Over the last year, 48% of IT consultants have noticed a spike in ransomware-related support inquiries across customers in 22 different industries.

Source: Intermedia

Considering how prevalent attacks have become, it’s only a matter of time until cyber-crime becomes known simply as “crime.”

71% of businesses targeted by ransomware attacks have fallen victim.  

Hackers can tailor customized variants to their specific targets, quickly evading a company’s security system to encrypt files.  

Source: Barkly

75% of ransomware attacks spread to infect three or more employees.

Source: Intermedia  

All it takes is one distracted employee to click the wrong link for an infection to spread like wildfire from one employee to next.

Almost half of all ransomware attacks infect at least 20 employees. 

Source: Intermedia  

If a business can’t stop the bleeding early on, ransomware can wreak havoc on an entire network.     

Phishing emails delivering ransomware dropped nearly 50% in Q1 in 2017.

Source: Proofpoint Q1 2017 Quarterly Threat Report

Since more users know how to recognize phishing emails, criminals are inventing alternative methods for delivering the infection; some of which don’t even require human interaction.   

Two thirds of ransomware infections in Q1 2017 were transported via Remote Desktop Protocol (RDP).

Source: Webroot

Infecting targets via RDP has become quite popular. All an attacker has to do is spend a few minutes scanning the internet for open ports. Once they find one exposing RDP, they can wiggle their way past weak or default passwords to execute their plans.

The average ransom demand has increased to $1,077—which is more than 3x the average demand in 2015.

No company ever wants to dish out that kind of money for their own data. A payment like that might be just bee sting to enterprise businesses, but for small business owners it’s a nightmare.

And with the average demand on the rise, required payments will only become heftier.

Here are some of the biggest ransomware attacks over the past 12 months:

    • $28,000 from Los Angeles Valley College
    • $21,000 from Madison County in Indiana
  • Demand of $70,000 from San Francisco Municipal Transportation Agency—which wasn’t paid

Source: Symantec 2017 Internet Security Threat Report

1 in 5 businesses that paid the ransom never recovered their files.

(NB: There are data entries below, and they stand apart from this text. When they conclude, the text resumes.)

(* ===== verification/Routes.v ===== *)
(** * Routes: the mux, the route table and the outer chain
    (internal/httpapi: the [routes] of server.go, [withRoute] of middleware.go)

    [net/http.ServeMux] is modelled as far as the table needs: a pattern is a
    method and a path whose segments are literals or one-segment wildcards, no
    two patterns of the table match the same request, a GET pattern serves
    HEAD, an unclean path is redirected, a path matched under another method
    only is answered 405 and everything else 404. *)
From Stdlib Require Import QArith.
From S2P Require Import Prelude GoTime LogFraming Policy Refs RateLimit Streams Engine Dto.
From S2P Require Import DockerClient Store GoStrings Config Certs HttpCore HttpHandlers.
Open Scope Z_scope.

(** ** Patterns *)

Inductive segment : Set := Lit (s : string) | Wild (name : string).
Record pattern : Set := MkPattern { pat_method : string; pat_path : list segment }.

Definition parse_segment (s : string) : segment :=
  if has_prefix "{" s then Wild (trim_suffix "}" (trim_prefix "{" s)) else Lit s.
(** A pattern literal, ["METHOD /path/{name}"]. *)
Definition parse_pattern (s : string) : pattern :=
  match cut " " s with
  | Some (m, p) => MkPattern m (map parse_segment (split_on "/" (trim_prefix "/" p)))
  | None => MkPattern "" (map parse_segment (split_on "/" (trim_prefix "/" s)))
  end.

(** [url.PathUnescape] of one segment; the segment itself when malformed. *)
Definition hex_value (c : ascii) : option N :=
  let n := N_of_ascii c in
  if is_digit c then Some (n - 48)%N
  else if byte_in "a" "f" c then Some (n - 87)%N
  else if byte_in "A" "F" c then Some (n - 55)%N
  else None.
Fixpoint unescape (l : list ascii) : option (list ascii) :=
  match l with
  | [] => Some []
  | c :: l' =>
      if Ascii.eqb c "%" then
        match l' with
        | a :: b :: l'' =>
            match hex_value a, hex_value b, unescape l'' with
            | Some x, Some y, Some rest => Some (ascii_of_N (16 * x + y) :: rest)
            | _, _, _ => None
            end
        | _ => None
        end
      else match unescape l' with Some rest => Some (c :: rest) | None => None end
  end.
Definition pathUnescape (s : string) : string :=
  match unescape (bytes s) with Some l => of_bytes l | None => s end.

(** The path values, if the path matches. A wildcard takes one non-empty
    segment. *)
Fixpoint match_path (pat : list segment) (path : list string) : option (list (string * string)) :=
  match pat, path with
  | [], [] => Some []
  | Lit l :: pat, s :: path => if bool_decide (pathUnescape s = l) then match_path pat path else None
  | Wild n :: pat, s :: path =>
      if bool_decide (s = "") then None
      else match match_path pat path with Some vs => Some ((n, pathUnescape s) :: vs) | None => None end
  | _, _ => None
  end.
Definition match_method (pat method : string) : bool :=
  bool_decide (pat = method) || (bool_decide (pat = "GET") && bool_decide (method = "HEAD")).

(** [cleanPath] on the segments: "." and empty ones go, ".." takes one back, a
    trailing slash stays. *)
Fixpoint clean_go (stack : list string) (path : list string) : list string :=
  match path with
  | [] => rev stack
  | [""] => rev ("" :: stack)
  | s :: path =>
      if bool_decide (s = "") || bool_decide (s = ".") then clean_go stack path
      else if bool_decide (s = "..") then clean_go (tail stack) path
      else clean_go (s :: stack) path
  end.
Definition cleanPath (path : list string) : list string := clean_go [] path.

Section Routes.
Context `{EngineApi, TokenBucket, Crypto}.
Context (hash : string → string) (Version : string).
Context (keys : gmap string lineState → list string).
(** The bodies of the two streams, once the stream is admitted: Sse.v. *)
Context (stream : Client → Device → string → LogOptions → Comp (St (H := _) (H0 := _)) unit).
Context (handleEventStream : Server → Handler (H := _) (H0 := _)).
Notation Handler := (Handler (H := _) (H0 := _)).
Notation world := (world (H := _) (H0 := _)).

Definition mux : Type := list (string * Handler).

Definition mux_matches (r_path : list string) (p : pattern) : option (list (string * string)) :=
  match_path (pat_path p) r_path.
Fixpoint mux_find (m : mux) (method : string) (path : list string)
    : option (string * Handler * list (string * string)) :=
  match m with
  | [] => None
  | (pat, h) :: m =>
      let p := parse_pattern pat in
      match (if match_method (pat_method p) method then match_path (pat_path p) path else None) with
      | Some vals => Some (pat, h, vals)
      | None => mux_find m method path
      end
  end.
Definition path_known (m : mux) (path : list string) : bool :=
  existsb (λ ph, match match_path (pat_path (parse_pattern ph.1)) path with Some _ => true | None => false end) m.

(** [mux.Handler(r)]: the handler and the pattern. *)
Definition mux_Handler (m : mux) (r : Request) : Handler * string :=
  let clean := cleanPath (rq_path r) in
  if negb (bool_decide (clean = rq_path r)) then
    (λ _ _, with_rw (rw_set "Location" ("/" +:+ join "/" clean)) ≫= λ _,
            with_rw (rw_WriteHeader StatusTemporaryRedirect),
     match mux_find m (rq_method r) clean with Some (pat, _, _) => pat | None => "" end)
  else
    match mux_find m (rq_method r) (rq_path r) with
    | Some (pat, h, vals) => (λ r c, h r (MkCtx (ctx_device c) (ctx_route c) vals), pat)
    | None =>
        let '(code, text) := if path_known m (rq_path r) then (StatusMethodNotAllowed, "Method Not Allowed")
                             else (StatusNotFound, "404 page not found") in
        (λ _ _, with_rw (rw_WriteHeader code) ≫= λ _,
                (callW (rw_Write (PText text)) ≫= λ _, mret tt), "")
    end.
Definition mux_ServeHTTP (m : mux) : Handler := λ r c, (mux_Handler m r).1 r c.

(** [func (s *Server) withRoute] *)
Definition withRoute (m : mux) (next : Handler) : Handler := λ r c,
  let pat := (mux_Handler m r).2 in
  let route := if bool_decide (pat ∈ map fst m) then pat else unmatchedRoute in
  next r (MkCtx (ctx_device c) (Some route) (ctx_vals c)).

(** The closures [read], [logs] and [mutate] of [routes]. *)
Definition read (s : Server) (h : Handler) : Handler :=
  requireDevice (withDeviceLimit s (requireOp s OpRead h)).
Definition logs (s : Server) (h : Handler) : Handler :=
  requireDevice (withDeviceLimit s (requireOp s OpLogs h)).
Definition mutate (s : Server) (op : Operation) (h : Handler) : Handler :=
  requireDevice (withDeviceLimit s (withAudit op (requireOp s op h))).
Definition identity (s : Server) (op : string) (h : Handler) : Handler :=
  requireDevice (withDeviceLimit s (withIdentityAudit op h)).

(** The table of [func (s *Server) routes]. *)
Definition route_table (s : Server) : mux :=
  [ ("GET /v1/status",
       withGlobalUnauthLimit s (withIPLimit statusTier (statusLimit s) (handleStatus Version s)));
    ("POST /v1/pair",
       withGlobalUnauthLimit s (withIPLimit pairTier (pairLimit s) (withPairAudit (handlePair hash s))));
    ("POST /v1/device/renew", identity s opRenew (handleRenew s));
    ("DELETE /v1/device/self", identity s opUnpairSelf handleUnpairSelf);
    ("GET /v1/containers", read s (handleListContainers s));
    ("GET /v1/containers/{id}", read s (handleInspectContainer s));
    ("GET /v1/images", read s (handleListImages s));
    ("GET /v1/images/{id}", read s (handleInspectImage s));
    ("GET /v1/networks", read s (handleListNetworks s));
    ("GET /v1/networks/{id}", read s (handleInspectNetwork s));
    ("GET /v1/volumes", read s (handleListVolumes s));
    ("GET /v1/volumes/{name}", read s (handleInspectVolume s));
    ("GET /v1/containers/{id}/logs", logs s (handleContainerLogs keys s));
    ("GET /v1/containers/{id}/logs/stream", logs s (handleStreamContainerLogs s stream));
    ("GET /v1/events/stream", read s (handleEventStream s));
    ("POST /v1/containers/{id}/start", mutate s OpStart (handleStartContainer s));
    ("POST /v1/containers/{id}/restart", mutate s OpRestart (handleRestartContainer s));
    ("POST /v1/containers/{id}/stop", mutate s OpStop (handleStopContainer s));
    ("POST /v1/containers/{id}/kill", mutate s OpKill (handleKillContainer s));
    ("DELETE /v1/containers/{id}", mutate s Policy.OpDelete (handleRemoveContainer s)) ].

(** [func (s *Server) routes] *)
Definition routes (s : Server) : Handler :=
  let m := route_table s in withRoute m (withRecovery (withRequestLog (mux_ServeHTTP m))).

(** One request served: the response and the world after it. A panic that gets
    out of the chain would be [net/http]'s to handle; none does. *)
Definition serve (s : Server) (r : Request) (faults : list (option error)) (w : world) : response * world :=
  let '(_, st) := routes s r emptyCtx (MkSt w (new_response faults) None) in (rw st, wld st).
End Routes.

Source: Kaspersky Security Bulletin 2016

So, this is how it goes: if a company doesn’t pay the ransom, they’ll never see their files again. But, if a company does pay the ransom, there’s still a decent chance they’ll never see their files again.

Keeping the door open to attackers means that everything a business has worked towards may one day rest in the hands of a criminal.

70% of infected companies lost access to data for two days or more.

Source: Intermedia  

The longer a company isn’t able to access their data, the greater the impact is on their operations. A loss of business for even just a few days can take a huge chunk out of an organization’s bottom line.  

Each day without access usually results in anywhere from $5,000 to $20,000 in lost business and damages because of downtime.

Source: Intermedia  

During a ransomware attack, businesses sweat the possibility they may never again access valuable data. But to make things worse, they’re losing thousands of dollars as each day passes.  

Global ransomware damages are expected to exceed $5 billion in 2017—a 15x increase over just two years ago, and excludes actual payments.  

Source: Cybersecurity Ventures

As long as companies get the IT support they need to protect against ransomware, they can avoid becoming a statistic. As ransomware damages escalate and the number of businesses infected skyrockets, it’s best for owners to make the smart investment in managed IT support in 2018.